In the 1980s, she participated in the comedic television series To Kanali Tis Vangelitsas on ERT2, the dramatic series "The Journey that Kills" (1992) on ET1, and played roles in various video films. During the 1996–1997 period, she was part of the successful Mega Channel series, Logo timis. In 1999, she co-founded the "Metaxourgeio" Theater along with her husband, Loukianos Kilaidonis. In 2006, she published the book My Thessalian Theater, released by Kedros Publications.

== Political career ==
During her student years, she was actively involved in the Youth of Lambrakis organization. She has been elected as a municipal councilor in the Municipality of Larissa twice.

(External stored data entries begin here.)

Lemma live_insert id req conn cs l :
  live (CmdStart id req conn :: cs) ∅ l -> live cs {[id]} (insert_session l id req).
Proof.
  intros (Hwf & Hctl & Hc). pose proof (wf_insert _ _ _ _ _ Hwf) as Hwf'.
  destruct Hwf as (HL & HP & HI). destruct (ii_new _ _ HI id) as [_ Hn]; [apply elem_of_cons; by left|].
  destruct (insert_session_inserted l id req Hn HP) as (s & Hin & _).
  split_and!; [done|by eapply ctl_ok_world, Hctl; apply Hin|]. intros k b Hb Hk HX.
  rewrite (in_sessions _ _ _ _ Hin), lookup_insert_ne in Hb by set_solver.
  rewrite (in_dirty _ _ _ _ Hin) in Hk.
  destruct (sess_view_refl b) as (?&?&?&?&?&?&?&?).
  eapply (registered_same l); try done.
  - by rewrite (in_sessions _ _ _ _ Hin), lookup_insert_ne by set_solver.
  - intros. by rewrite (in_attachments _ _ _ _ Hin).
  - apply Hc; [done|done|set_solver].
Qed.

Lemma live_kill req_id signal timeout chan cs l :
  live (CmdKill req_id signal timeout chan :: cs) ∅ l -> live cs ∅ (Loop_kill l req_id signal timeout chan).
Proof.
  intros Hl. pose proof (wf_kill _ _ _ _ _ _ (proj1 Hl)) as Hwf.
  destruct Hl as (_ & Hctl & Hc). split_and!; [done|..].
  - destruct (kill_shape l req_id signal timeout chan)
      as (o & Ho & [(es & _ & ->)|(sid & s & sig & name & d & Hs & Hk & ->)]);
      apply (ctl_ok_world _ _ Ho Hctl).
  - destruct (kill_shape l req_id signal timeout chan)
      as (o & Ho & [(es & _ & ->)|(sid & s & sig & name & d & Hs & Hk & ->)]).
    + by apply (clean_same _ l).
    + clean_s Hs. unseen.
Qed.

Lemma start_keeps l req conn created spawned :
  let l' := start l req conn created spawned in
  sessions l' = sessions l /\ attachments l' = attachments l /\ dirty_ids l' = dirty_ids l /\
  ctl_answers (os l') = ctl_answers (os l).
Proof. cbv zeta. unfold start, reserve. case_test; cbn [negb]; [case_test; [|case_test]|]; done. Qed.

Lemma live_closed : closed all_true live.
Proof.
  split.
  - apply live_stable.
  - intros cs X l sid s [Hwf _]. by apply (fl_ids _ wf_flat cs).
  - intros cs X l sid s [Hwf _]. by apply (fl_ring _ wf_flat cs).
  - intros cs X l sid s aid a [Hwf _]. by apply (fl_owned _ wf_flat cs).
  - intros cs X l aid a [Hwf _]. by apply (fl_sent _ wf_flat cs l aid).
  - apply live_attached.
  - intros. by apply live_settle.
  - intros l Hl. pose proof (fl_take _ wf_flat _ (proj1 Hl)). by apply (live_same [] _ _ l); try apply Hl.
  - intros c cs l Hc Hl. pose proof (fl_skip _ wf_flat _ _ _ Hc (proj1 Hl)).
    by apply (live_same (c :: cs) _ _ l); try apply Hl.
  - intros c l Hc Hl. pose proof (fl_post _ wf_flat _ _ Hc (proj1 Hl)). by apply (live_same [] _ _ l); try apply Hl.
  - apply live_insert.
  - apply live_kill.
  - intros l req conn created spawned Hl. pose proof (wf_start l req conn created spawned (proj1 Hl)).
    destruct (start_keeps l req conn created spawned) as (E1 & E2 & E3 & E4).
    apply (live_same [] _ _ l); try done. unfold ctl_ok. rewrite E4. apply Hl.
  - intros l req_id signal timeout Hl. pose proof (fl_kill_events _ wf_flat _ req_id signal timeout (proj1 Hl)).
    by apply (live_same [] _ _ l); try apply Hl.
  - intros l a c p r t u Hc Hl. pose proof (fl_kernel _ wf_flat _ a c p r t u (proj1 Hl)).
    by apply (live_same [] _ _ l).
Qed.

Lemma live_new t : live [] ∅ (Loop_new t).
Proof. split_and!; [apply wf_new|by constructor|]. intros sid s Hs. by simplify_map_eq. Qed.

Lemma served_live ins t :
  Forall (input_ok all_true) ins -> live [] ∅ (feed_all ins (Loop_new t)).
Proof. intros Hins. apply (serve_closed live_closed); [done|apply live_new]. Qed.

(** ** A turn ends with every session up to date *)

Lemma wf_taken cs l : wf cs l -> taken_ok l.
Proof. intros (HL & _) aid a Ha. destruct (lk_attachment _ HL _ _ Ha) as ([] & _). lia. Qed.
End live.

In the 2009 elections, she was a candidate with the PASOK party in the Athens A constituency. She became a member of parliament on February 12, 2012, following the resignation of Pemi Zouni. She was expelled the next day because she voted against the memorandum and remained an independent until the dissolution of the Parliament.

Subsequently, she collaborated with Syriza and was elected as a member of parliament for Larissa in the elections of January and September 2015. In September 2016, she stated that she would not run again in parliamentary elections. However, in the 2019 parliamentary elections, she ran again with SYRIZA in the Larissa region and was re-elected.